苦悩するアイルランドのカトリック教会
地球だより
アイルランドのローマ・カトリック教会は、5月22日実施された同性婚の合法化を明記する憲法修正案の是非を問う国民投票で完敗したが、あれから2週間が経過した。その痛みが次第に効いてきた。ボディーブローを受け続けたボクサー選手のようにだ。
教会は「婚姻は男と女の間で行われるべきだ」と固く信じている。男と男、女と女の婚姻は考えられない。その考えられない婚姻を憲法で明記するということは、「神は存在しない」という無神論を憲法で記述するのと同じことで、絶対受け入れられない。聖書を開き、必死に探したとしても、同性婚を認める内容の聖句などは見つからない。
しかし、国民の60%以上が「同性婚も認めるべきだ」と考えていることが明らかになった。この結果を見れば当然だが、聖職者の中には、「われわれは信者たちに何をこれまで伝えてきたのか」「学校の宗教授業で何を教えてきたのか」といった自問が飛び出している。
アイルランドは統計では約85%がカトリック信者だ。その彼らが教会が認めない同性婚の合法化を容認しているのだ。教会と信者の間でこれほど大きな差が明らかになったことはこれまでなかった。まるで、信者と非信者間の格差のようだ。

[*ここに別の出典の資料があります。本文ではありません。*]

#[local] Instance tier_laws : BackingLaws key_of_shard page_of_key tier_is.
Proof using BL Hsize Hring.
  split.
  - intros b C k [_ Hb] Hk. cbn [bk_read backing tier_backing]. unfold pager_read. replace (C !! k) with (C !! page_key cfg (pk_table k) (pk_page k)) by (by rewrite <- page_key_eq). specialize (Hb (pk_table k)). destruct (tr_tables b !! pk_table k) as [io|]; [|by rewrite Hb]. destruct Hb as (Ct & Hio & HC). rewrite HC, (fault_read_is cfg _ io Ct _ Hio). by destruct (Ct !! pk_page k).
  - intros b C k im Hb [Hk Him]. cbn [bk_spill backing tier_backing]. unfold pager_spill. destruct (encode_for_storage _ _ _ _ _ _); [|by apply draw_is]. destruct (table_io_spec (pk_table k) (draw b) C (draw_is _ _ Hb)) as (io & b' & Ct & -> & Hb' & _ & Hio & HCt). destruct (spill cfg io (pk_page k) im _) as [io'|] eqn:Es; [|done].
    replace (<[k := im]> C) with (<[page_key cfg (pk_table k) (pk_page k) := im]> C) by (by rewrite <- page_key_eq). eapply tier_put; [done|by eapply spill_spec| |].
    + intros id. destruct (decide (pk_page k = id)) as [<-|Hne]; [by rewrite !lookup_insert_eq|]. rewrite !lookup_insert_ne; [apply HCt|done|]. by intros [_ ?]%page_key_inj.
    + intros t' id Hne. apply lookup_insert_ne. by intros [? _]%page_key_inj.
Qed.

Notation pager_inv := (pool_inv (page_ok := page_of_key) (bk_is := tier_is)).

Lemma inv_tier p b b' M gs : pager_inv p b M gs -> (forall C, tier_is b C -> tier_is b' C) -> pager_inv p b' M gs.
Proof. intros (Hs & Hg & Hok & C & HC & HI) Hb. split; [done|]. split; [done|]. split; [done|]. exists C. split; [by apply Hb|done]. Qed.

Lemma inv_some_tier p b M gs : pager_inv p b M gs -> exists C, tier_is b C.
Proof. intros (_ & _ & _ & C & HC & _). by exists C. Qed.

教会に批判的な国民は「教会の自業自得だ」というかもしれない。聖職者の未成年者への性的虐待事件が過去多発した国の教会だから、教会への信頼は地に落ちている。その教会が婚姻はこうあるべきだと主張したとしても信者の反発を招くだけだ。すなわち、アイルランド教会は前に出られないだけではなく、後ろにも引けないのだ。セーレン・キルケゴールの「死に至る病」だ。教会は「死に至る絶望」に陥っているのだ。
一人の人間がそのような絶望に陥った場合、最悪の事態を回避するために精神的ケアが必要となる、しかし、教会がそのような絶望的な状況に陥った場合、どうすればいいのだろうか。